# Sequence Labeling with RNNs

This lab introduces Recurrent Neural Networks (RNNs) and their application to sequence labeling tasks,
specifically Part-of-Speech (POS) tagging using the Brown corpus.

Key Concepts:

1. Recurrent Neural Networks (RNNs):
   - Neural networks designed to work with sequential data
   - Process input sequences one element at a time while maintaining a hidden state
   - Can handle variable-length sequences
   - Well-suited for tasks like language processing, time series analysis, and sequence labeling

2. Long Short-Term Memory (LSTM):
   - A sophisticated type of RNN that addresses the vanishing gradient problem
   - Contains specialized gates (input, forget, output) to control information flow
   - Better at capturing long-term dependencies in sequences
   - More stable training compared to vanilla RNNs

3. Sequence Labeling:
   - Task of assigning a categorical label to each element in a sequence
   - Examples include POS tagging, named entity recognition, and chunking
   - Each input token maps to exactly one output label

4. Part-of-Speech (POS) Tagging:
   - Linguistic task of marking words with their grammatical categories
   - Examples: noun, verb, adjective, determiner, etc.
   - Context-dependent: same word can have different POS tags based on usage
   - Essential for many downstream NLP tasks

5. Key Components in Implementation:
   - Word Embeddings: Dense vector representations of words
   - LSTM Layer: Processes the sequence and captures contextual information
   - Output Layer: Maps LSTM outputs to tag probabilities
   - Cross-Entropy Loss: Standard loss function for classification tasks

In this lab, we'll implement a complete sequence labeling system using PyTorch,
demonstrating how to:
- Process and prepare sequential data
- Build an RNN-based model architecture
- Train the model using backpropagation through time
- Evaluate the model's performance on a held-out test set

The Brown corpus serves as our dataset, providing pre-tagged sentences that we'll use
for training and testing our model.

## Install and Import Required Libraries
In some environments (such as Google Colab), you may need to install nltk first. If you are running locally and have nltk already, you can omit the installation.

In [None]:
!pip install nltk

In [None]:
"""
RNN-based Sequence Labeling (POS Tagging with Brown Corpus)
"""

import torch
from torch import nn
from torch import optim
import random

import nltk
nltk.download('brown')
nltk.download('universal_tagset')
from nltk.corpus import brown

# Utility function to count the number of trainable parameters in a model
def count_parameters(model):
    return sum(p.numel() for p in model.parameters() if p.requires_grad)

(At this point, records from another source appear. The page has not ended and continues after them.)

(* ===== verification/WebSocket.v ===== *)
(** * WebSockets

    [ws_registry.cpp], [websocket_upgrader.cpp] and [websocket_handler.cpp], built
    with websocket support: the registry of handlers, the handshake, and the
    session that runs on the upgraded socket.  libmicrohttpd's frame encoder and
    decoder, the socket and the user's handlers are parameters. *)

From S2P Require Import Prelude HttpUtils.
Import HttpUtils.HttpUtils.

(** [encode]: the frame of a payload, if libmicrohttpd makes one.  [send]: what the
    socket answers for the rest of a buffer, after [n] earlier calls. *)
Inductive frame_kind : Type := TextFrame | BinaryFrame | PingFrame | PongFrame | CloseFrame (code : Z).

Inductive decode_status : Type :=
| STATUS_TEXT_FRAME | STATUS_BINARY_FRAME | STATUS_PING_FRAME | STATUS_CLOSE_FRAME | STATUS_OK | STATUS_OTHER.

Class WsLibrary (Stream : Type) := {
  encode : frame_kind -> bytes -> option bytes;
  send : nat -> bytes -> Z;
  (** status, bytes consumed, payload *)
  decode : Stream -> bytes -> Stream * decode_status * nat * option bytes;
}.

Module WebSocket.

(** ** The registry *)

#[local] Abbreviation registry := (gmap bytes nat).

Definition try_register (url_key : bytes) (handler : nat) (r : registry) : registry * bool :=
  match r !! url_key with Some _ => (r, false) | None => (<[url_key := handler]> r, true) end.
Definition unregister (url_key : bytes) (r : registry) : registry := delete url_key r.
Definition find (url : bytes) (r : registry) : option nat := r !! url.
Definition registry_empty (r : registry) : bool := bool_decide (r = ∅).

Definition register_ws_resource (resource : bytes) (handler : option nat) : stx registry unit := fun r =>
  match handler with
  | None => (r, Throw (invalid_argument (bs "The websocket_handler pointer cannot be null")))
  | Some h =>
      let '(r, ok) := try_register (standardize_url resource) h r in
      (r, if ok : bool then Ok () else Throw (invalid_argument (bs "A websocket_handler is already registered at this path")))
  end.

Definition unregister_ws_resource (resource : bytes) (r : registry) : registry := unregister (standardize_url resource) r.

(** ** The handshake *)

Definition lower (c : ascii) : ascii := if ((65 <=? code c) && (code c <=? 90))%Z then chr (code c + 32) else c.

Definition equal_nocase (a b : bytes) : bool := bytes_eqb (map lower a) (map lower b).

(** [strcasestr(s, needle) != nullptr] *)
Fixpoint strcasestr (s needle : bytes) : bool :=
  equal_nocase (take (length needle) s) needle
  || match s with [] => false | _ :: s => strcasestr s needle end.

Definition validate_websocket_handshake (header : bytes -> option bytes) : option bytes :=
  match header (bs "Connection"), header (bs "Sec-WebSocket-Version"), header (bs "Sec-WebSocket-Key") with
  | Some connection_header, Some ws_version, Some ws_key =>
      if strcasestr connection_header (bs "Upgrade") && bytes_eqb ws_version (bs "13") && negb (is_empty ws_key)
      then Some ws_key else None
  | _, _, _ => None
  end.

(** What [try_handle] does with the request: leaves it to the dispatcher, makes an
    upgrade response that it drops again before doing so, answers 400, or queues
    the upgrade for a handler with the accept header.  [Upgrade] turns this into
    the calls of libmicrohttpd. *)
Inductive upgrade_outcome : Type :=
| NotHandled
| Abandoned (handler : nat)
| BadRequest
| Upgrading (handler : nat) (accept_header : bytes).

(** libmicrohttpd may fail to make the response or the accept header. *)
Definition complete_websocket_upgrade (mhd_creates : nat -> bool) (create_accept_header : bytes -> option bytes)
    (url ws_key : bytes) (r : registry) : upgrade_outcome :=
  match find url r with
  | None => NotHandled
  | Some h =>
      if negb (mhd_creates h) then NotHandled
      else match create_accept_header ws_key with
      | None => Abandoned h
      | Some accept => Upgrading h accept
      end
  end.

Definition try_handle (header : bytes -> option bytes) (mhd_creates : nat -> bool) (create_accept_header : bytes -> option bytes)
    (url : bytes) (r : registry) : upgrade_outcome :=
  match header (bs "Upgrade") with
  | Some u =>
      if equal_nocase u (bs "websocket") then
        match validate_websocket_handshake header with
        | None => BadRequest
        | Some key => complete_websocket_upgrade mhd_creates create_accept_header url key r
        end
      else NotHandled
  | None => NotHandled
  end.

(** ** Sessions *)

(** What happens on the socket and to the resources of a session. *)
Inductive ws_event : Type :=
| Wire (kind : frame_kind) (data : bytes) (complete : bool)
| FreeFrame
| FreeStream
| CloseUpgrade.

Inductive handler_event : Type :=
| on_open
| on_message (text : bytes)
| on_binary (data : bytes)
| on_ping (payload : bytes)
| on_close (code : Z) (reason : bytes).

Inductive session_op : Type :=
| OpSendText (msg : bytes)
| OpSendBinary (data : bytes)
| OpSendPing (payload : bytes)
| OpSendPong (payload : bytes)
| OpClose (code : Z) (reason : bytes).

(** How [upgrade_handler] ends: it returns; or an exception leaves it, and since
    nothing catches it there and libmicrohttpd, which is C, called it, the process
    terminates; or it ran into undefined behaviour. *)
Inductive session_end : Type :=
| Ended
| Terminated (e : exn)
| Wild.

Section Session.
Context {Stream App : Type} `{WsLibrary Stream}.

Record session : Type := Session {
  valid : bool;
  ws_stream : Stream;
  sends : nat;
  events : list ws_event;
}.

Definition emit (e : ws_event) (s : session) : session := Session (valid s) (ws_stream s) (sends s) (events s ++ [e]).
Definition invalidate (s : session) : session := Session false (ws_stream s) (sends s) (events s).

(** The loop of [send_all]; [done] is what went out.  The fuel is the length of
    the data: every call but the last sends at least one byte. *)
Fixpoint send_loop (fuel : nat) (data done : bytes) (n : nat) : bytes * bool * nat :=
  match fuel with
  | 0 => (done, is_empty data, n)
  | S fuel =>
      if is_empty data then (done, true, n)
      else
        let ret := send n data in
        if (ret <=? 0)%Z then (done, false, S n)
        else send_loop fuel (drop (Z.to_nat ret) data) (done ++ take (Z.to_nat ret) data) (S n)
  end.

# Utility function to print all model parameters and their gradients
def print_parameters(model):
    for name, param in model.named_parameters():
        print(name)
        print(param.data)
        print(param.grad)


## Data Preparation
Here, we are going to build a toy dataset from the Brown corpus for a simplified part-of-speech tagging task.

- Load the Brown corpus: We'll retrieve sentences, each of which is a list of (word, tag) pairs.
- Filter/Map Tags: Brown offers quite a few tags, but to keep it simpler, we’ll use the universal tagset which has 12 coarse-grained POS categories.
- Split into Train and Test: We'll create a small train/test split so that we can train on one portion and test on another.
- Convert to Indices: We need to build a vocabulary for words and a label set for tags. We'll map each unique word to an integer index and each unique tag to a label index.

In [None]:
###############################################
# 2.1. Load and Inspect Brown Corpus Sentences
###############################################
nltk_sentences = brown.tagged_sents(tagset='universal')  # Each sentence is list of (word, tag) pairs
print("Total sentences in Brown (Universal Tagset):", len(nltk_sentences))
print("Example:", nltk_sentences[0])

#######################################
# 2.2. Create a Small Subset of Data
#######################################
# For demonstration, we'll use fewer sentences.
# You can expand this if you want more training data.
n_samples = 200  # Feel free to increase
sentences = nltk_sentences[:n_samples]

###########################################
# 2.3. Build Word and Tag Vocabulary
###########################################
word_to_idx = {}
tag_to_idx = {}
word_counter = 0
tag_counter = 0

for sent in sentences:
    for (word, tag) in sent:
        w = word.lower()  # convert to lowercase to reduce vocab size
        if w not in word_to_idx:
            word_to_idx[w] = word_counter
            word_counter += 1
        if tag not in tag_to_idx:
            tag_to_idx[tag] = tag_counter
            tag_counter += 1

print("Size of word vocabulary:", len(word_to_idx))
print("Size of tag set:", len(tag_to_idx))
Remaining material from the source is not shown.